What one sees in the chart above is the high economic growth during 1965-1986, albeit with periodic recessions. To contrast the difference in growth between this period and the 2000s, we put the data for each chart on similar vertical axes (y-axis) for visual affect. That better illustrates the low GDP growth of the 2000s, although there were only two recessionary years with negative growth compared to the five experienced in the earlier period.
Fewer recessions are pointed to as a sign that policymakers are better able to manage our economy now than in the past. However, the slow economic growth levied a cost on society by limiting incomes, jobs, and personal advancement.

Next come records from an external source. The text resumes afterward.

(* ===== verification/ReqCache.v ===== *)
(** * The request caches (libconsensus/pbft/PBFTReqCache.h, PBFTReqCache.cpp)

    All caches of the consensus engine and every operation on them.  Unordered
    containers are finite maps whose iteration order is arbitrary
    ([UnorderedIter]).  A view-change request is kept with the identity of its
    object, which [eraseExpiredViewChange] compares; the other cached requests are
    reachable from one cache only and are kept by value. *)
From S2P Require Import Prelude CommonData RLP Crypto BlockHeader TxsParser Block PBFTMsg.
Local Open Scope Z_scope.

(** A [ViewChangeReq::Ptr]: the address and the object. *)
Record VCReq := mkVC { vc_id : Z; vc_msg : PBFTMsg }.
Coercion vc_msg : VCReq >-> PBFTMsg.

Abbreviation SigCache := (gmap Z (gmap string PBFTMsg)).

Record PBFTReqCache := mkReqCache {
  m_prepareCache : PrepareReq;
  m_rawPrepareCache : PrepareReq;
  m_signCache : SigCache;
  m_commitCache : SigCache;
  m_recvViewChangeReq : gmap Z (gmap Z VCReq);
  m_latestViewChangeReqCache : gmap Z VCReq;
  m_committedPrepareCache : PrepareReq;
  m_futurePrepareCache : gmap Z PrepareReq }.
Definition set_prepareCache v (s : PBFTReqCache) : PBFTReqCache := mkReqCache v
  (m_rawPrepareCache s) (m_signCache s) (m_commitCache s) (m_recvViewChangeReq s)
  (m_latestViewChangeReqCache s) (m_committedPrepareCache s) (m_futurePrepareCache s).
Definition set_rawPrepareCache v (s : PBFTReqCache) : PBFTReqCache := mkReqCache (m_prepareCache
  s) v (m_signCache s) (m_commitCache s) (m_recvViewChangeReq s) (m_latestViewChangeReqCache s)
  (m_committedPrepareCache s) (m_futurePrepareCache s).
Definition set_signCache v (s : PBFTReqCache) : PBFTReqCache := mkReqCache (m_prepareCache s)
  (m_rawPrepareCache s) v (m_commitCache s) (m_recvViewChangeReq s) (m_latestViewChangeReqCache
  s) (m_committedPrepareCache s) (m_futurePrepareCache s).
Definition set_commitCache v (s : PBFTReqCache) : PBFTReqCache := mkReqCache (m_prepareCache s)
  (m_rawPrepareCache s) (m_signCache s) v (m_recvViewChangeReq s) (m_latestViewChangeReqCache s)
  (m_committedPrepareCache s) (m_futurePrepareCache s).
Definition set_recvViewChangeReq v (s : PBFTReqCache) : PBFTReqCache := mkReqCache
  (m_prepareCache s) (m_rawPrepareCache s) (m_signCache s) (m_commitCache s) v
  (m_latestViewChangeReqCache s) (m_committedPrepareCache s) (m_futurePrepareCache s).
Definition set_latestViewChangeReqCache v (s : PBFTReqCache) : PBFTReqCache := mkReqCache
  (m_prepareCache s) (m_rawPrepareCache s) (m_signCache s) (m_commitCache s)
  (m_recvViewChangeReq s) v (m_committedPrepareCache s) (m_futurePrepareCache s).
Definition set_committedPrepareCache v (s : PBFTReqCache) : PBFTReqCache := mkReqCache
  (m_prepareCache s) (m_rawPrepareCache s) (m_signCache s) (m_commitCache s)
  (m_recvViewChangeReq s) (m_latestViewChangeReqCache s) v (m_futurePrepareCache s).
Definition set_futurePrepareCache v (s : PBFTReqCache) : PBFTReqCache := mkReqCache
  (m_prepareCache s) (m_rawPrepareCache s) (m_signCache s) (m_commitCache s)
  (m_recvViewChangeReq s) (m_latestViewChangeReqCache s) (m_committedPrepareCache s) v.
#[export] Instance chain_growth `{Crypto} failed :
  @BlockChainGrowth _ BlockChainImp (chain_interface failed) chain_ok hash_fresh.
Proof.
  split; [apply chain_ok_spec| | | |].
  - intros dbOk b c c' [Hi Hz] [H0 Hf] Hc. destruct (commitBlock_ok _ _ _ _ _ Hi Hc) as [Hp Hl].
    destruct (commit_appends _ _ _ _ _ Hi Hl) as (E1 & E2 & _ & E3 & E4 & _). split; [split|].
    + by eapply commit_inv.
    + intros n Hn. unfold numberHash. rewrite E3. destruct (decide (n = number c + 1)) as [->|Hne].
      * by rewrite lookup_insert_eq.
      * rewrite lookup_insert_ne by lia. apply Hz. lia.
    + intros h [Hh Hn] Hne. split; [done|]. by rewrite E4, lookup_insert_ne.
  - intros n c h [Hi _] [Hh Hn]. destruct (getBlockByNumber_same n c Hi) as [(_ & _ & _ & E) _].
    split; [done|]. simpl. by rewrite E.
  - intros n c [Hi Hz] Hn. change (bci_number c) with (number c) in Hn. destruct (ci_blocks _ Hi n Hn) as (b & Hb & _). exists b.
    assert (numberHash n c = headerHash (b_header b)) as E by (unfold numberHash; by rewrite (proj1 Hb)).
    split_and!; [apply getBlockByNumber_at; [done|done|lia|rewrite <- E; by apply Hz]|apply Hb|done].
  - intros b c _ E1 E2. simpl in *. unfold commitBlock, commit_precheck, commit_locked, isBlockShouldCommit.
    by rewrite E1, E2, !Z.eqb_refl.
Qed.

(** ** Concrete instances *)

Definition sampleGenesis : Block := genesisBlock 1000 [byte.of_Z 1].
Definition sampleNext : Block :=
  set_b_transactions [mkTx 7 8 []; mkTx 9 10 []]
    (set_b_header
       (setNumber 1 (setParentHash (@headerHash toyCrypto (b_header sampleGenesis)) (b_header sampleGenesis)))
       sampleGenesis).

When we look at inflation during these two time periods, the rate experienced in 1965-1986 is high, including years when annual inflation was above 10%. The most interesting thing about that period was that inflation spiked in 1974, which coincided with the first explosion in oil prices caused by responses to the Arab oil embargo in late 1973. However, inflation fell the next two years and remained considerably lower than 1974 until 1979, as the economy struggled to recover from the oil-induced recession. The Iranian Revolution in 1978 removed a substantial volume of the world’s oil supply from the market and caused oil prices to spike once again and drove inflation even higher than in 1974. (We have a chart on this issue later.)

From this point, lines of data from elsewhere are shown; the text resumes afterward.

(** Committing keeps the table right. *)
Lemma commit_nonces_inv b c c' :
  nonces_inv c → bc_hash2block c !! headerHash (b_header b) = None → headerHash (b_header b) ≠ 0 →
  commitBlock failed true b c = (c', CommitOK) →
  nonces_inv c' ∧ number c' = number c + 1 ∧ blockNonces c' (number c') = getAllNonces b
  ∧ ∀ n, 0 <= n <= number c → blockNonces c' n = blockNonces c n.
Proof.
  intros [Hi Ht Hg Hh] Hf H0 Hc. destruct (commitBlock_ok _ _ _ _ _ Hi Hc) as [Hp Hl].
  pose proof (commit_inv _ _ _ _ _ Hi Hp Hf Hl) as Hi'.
  destruct (commit_appends _ _ _ _ _ Hi Hl) as (Hb & Hn & _ & E1 & E2 & _).
  pose proof (ci_number _ Hi) as Hn0.
  assert (Hnew : blockNonces c' (number c') = getAllNonces b)
    by (unfold blockNonces; rewrite E1, E2, Hn, lookup_insert_eq; simpl; by rewrite lookup_insert_eq).
  assert (Hold : ∀ n, 0 <= n <= number c → blockNonces c' n = blockNonces c n).
  { intros n Hr. destruct (ci_blocks _ Hi n Hr) as (b0 & Hb0 & _).
    destruct (commit_block_at _ _ _ _ _ n b0 Hi Hf Hl (proj2 Hr) Hb0) as (C1 & C2 & _).
    destruct Hb0 as (B1 & B2 & _). unfold blockNonces. rewrite B1, C1. simpl. by rewrite B2, C2. }
  assert (Htab : bc_block2nonces c' = <[number c + 1 := getAllNonces b]> (bc_block2nonces c)).
  { clear -Hl Hb. unfold commit_locked in Hl. repeat break_if; try done. injection Hl as <-. simpl. by rewrite Hb. }
  split_and!; [|done|done|done]. split; [done| | |].
  - intros n Hr. rewrite Htab. destruct (decide (n = number c + 1)) as [->|Hne].
    + by rewrite lookup_insert_eq, <- Hn, Hnew.
    + rewrite lookup_insert_ne by lia. rewrite Hold by lia. apply Ht. lia.
  - rewrite Hold by lia. done.
  - intros n h. rewrite E1. intros [[<- <-]|[_ Hnh]]%lookup_insert_Some; [done|by eapply Hh].
Qed.

Lemma genesis_nonces_inv g :
  m_number (b_header g) = 0 → b_transactions g = [] → headerHash (b_header g) ≠ 0 → nonces_inv (genesisChain g).
Proof.
  intros Hg Ht H0. assert (Hb : blockNonces (genesisChain g) 0 = []).
  { unfold blockNonces. simpl. rewrite Hg, lookup_singleton_eq. simpl. rewrite lookup_singleton_eq.
    unfold getAllNonces. by rewrite Ht. }
  split; [apply (genesis_inv g Hg)| |done|].
  - intros n Hn. assert (number (genesisChain g) = 0) as E by done. assert (n = 0) as -> by lia. by rewrite Hb.
  - simpl. intros n h [_ <-]%lookup_singleton_Some. done.
Qed.

(** A committed block extends the chain, and keeps nonces apart if its own are new. *)
Lemma commit_follows max s c b c' s1 c1 :
  0 <= max → follows nonces_inv blockNonces max s c → nonces_fresh blockNonces max c →
  bc_hash2block c !! headerHash (b_header b) = None → headerHash (b_header b) ≠ 0 →
  commitBlock failed true b c = (c', CommitOK) →
  Forall (λ x, (isNonceOk x false (nc_cache s)).2 = true) (getAllNonces b) →
  updateCache false s c' = Some (s1, c1) →
  nonces_fresh blockNonces max c' ∧ follows nonces_inv blockNonces max s1 c1.
Proof.
  intros Hm Hfl Hfr Hb H0 Hc Hok Hu. destruct (follows_ok _ _ max s c Hm Hfl) as ([_ _ _ _ _ _] & _ & _ & Hinv).
  destruct (commit_nonces_inv b c c' Hinv Hb H0 Hc) as (Hinv' & Hn & Hnew & Hold).
  destruct (follows_ok _ _ max s c Hm Hfl) as ([L1 L2 L3 L4 L5 L6] & Le & Ll & _).
  assert (Hfr' : nonces_fresh blockNonces max c').
  { intros i j x Hij Hj Hd Hx. simpl in Hj. destruct (decide (j = number c')) as [->|Hne].
    - rewrite Hnew. intros Hin. apply (proj1 (Forall_forall _ _) Hok) in Hin. unfold isNonceOk in Hin.
      destruct (bool_decide_reflect (x ∈ nc_cache s)) as [|Hni]; [done|]. apply Hni.
      rewrite L5. apply elem_of_window. exists i. rewrite Le, L4, Le, Ll. simpl. rewrite <- Hold by lia.
      split; [|done]. unfold windowStart. destruct (Z.ltb_spec max (number c)); lia.
    - rewrite Hold by lia. apply (Hfr i j); simpl; [lia|lia|lia|]. by rewrite <- Hold by lia. }
  split; [done|]. eapply (follows_update _ _ max s c c'); [done| |done|done].
  split; [done|]. simpl. split; [lia|done].
Qed.
End instance.

(** ** Concrete instances *)

(** The checker before and after block 1, whose transactions have nonces 8 and 10. *)
Definition sampleChain1 : BlockChainImp := (@commitBlock toyCrypto (λ _, false) true sampleNext (@genesisChain toyCrypto sampleGenesis)).1.
Definition sampleChecker (rebuilt : option (TransactionNonceCheck * BlockChainImp)) : TransactionNonceCheck * BlockChainImp :=
  default (mkNonceCheck ∅ ∅ 0 0 10 0, sampleChain1) rebuilt.
#[local] Instance sampleNonceChain : BlockChainInterface BlockChainImp := @chain_interface toyCrypto (λ _, false).
Definition sampleBefore := sampleChecker (newNonceCheck 10 (@genesisChain toyCrypto sampleGenesis)).
Definition sampleAfter := sampleChecker (updateCache false sampleBefore.1 sampleChain1).

Lemma sampleChecker_Some x : match x with Some _ => true | None => false end = true → x = Some ((sampleChecker x).1, (sampleChecker x).2).
Proof. by destruct x as [[]|]. Qed.

Lemma sample_follows_before : @follows _ sampleNonceChain _ (@nonces_inv toyCrypto) blockNonces 10 sampleBefore.1 sampleBefore.2.
Proof.
  apply (follows_start (@nonces_inv toyCrypto) blockNonces 10 _ (@genesisChain toyCrypto sampleGenesis)).
  - apply (@genesis_nonces_inv toyCrypto sampleGenesis); [done|done|vm_compute; congruence].
  - apply sampleChecker_Some. vm_compute; reflexivity.
Qed.

Lemma sample_chain1 : @commitBlock toyCrypto (λ _, false) true sampleNext sampleBefore.2 = (sampleChain1, CommitOK).
Proof. vm_compute. reflexivity. Qed.

Lemma sample_follows_after : @follows _ sampleNonceChain _ (@nonces_inv toyCrypto) blockNonces 10 sampleAfter.1 sampleAfter.2.
Proof.
  assert (Hn : bci_number sampleBefore.2 = 0) by (vm_compute; reflexivity).
  eapply (@commit_follows toyCrypto (λ _, false) 10 sampleBefore.1 sampleBefore.2 sampleNext sampleChain1).
  - lia.
  - apply sample_follows_before.
  - intros i j x Hij Hj. change (bci_number sampleBefore.2) with (@bci_number _ sampleNonceChain sampleBefore.2) in Hj. lia.
  - vm_compute; reflexivity.
  - vm_compute; congruence.
  - apply sample_chain1.
  - apply (bool_decide_unpack _). vm_compute. exact I.
  - apply sampleChecker_Some. vm_compute; reflexivity.
Qed.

What we see when we look at inflation during the 2000s (chart below), we see that it was higher in the early years of that period than in the latter years. That was because in the early 2000s, the global economy was experiencing robust growth driven by the emergence of China as a major economic (and geopolitical) power, coupled with oil and other commodities being in short supply and accelerating capital investment. The U.S. housing boom, which spilled over to other nations in the developed world, was also a contributing factor to both economic growth and inflation.
However, once the 2008 financial crisis and resulting global liquidity-driven recession occurred, inflation was crushed and remained low for the balance of the next decade. Of the intervening 12 years between 2008 and 2020, there was only one year when inflation exceeded 3%. There were two years when it nudged just over 2%, and one year when it was measurably above 2%. But for two-thirds of the time, inflation was at or below 2%, something touted by politicians and government officials.
Most people’s memories are short, especially when it comes to economics and finances. That is probably the result of there being so much economic and financial news every day that makes remembering actual data and dates harder. In that regard, as mentioned earlier, we have a chart (below) showing the annual inflation rate as well as the annual nominal and real oil price for 1965-1986. It shows that oil prices were partially responsible for higher inflation, just as inflation and government policies designed to help control inflation impacted oil prices. We are not drawing any equivalency between oil and inflation, only stating that each influenced the other.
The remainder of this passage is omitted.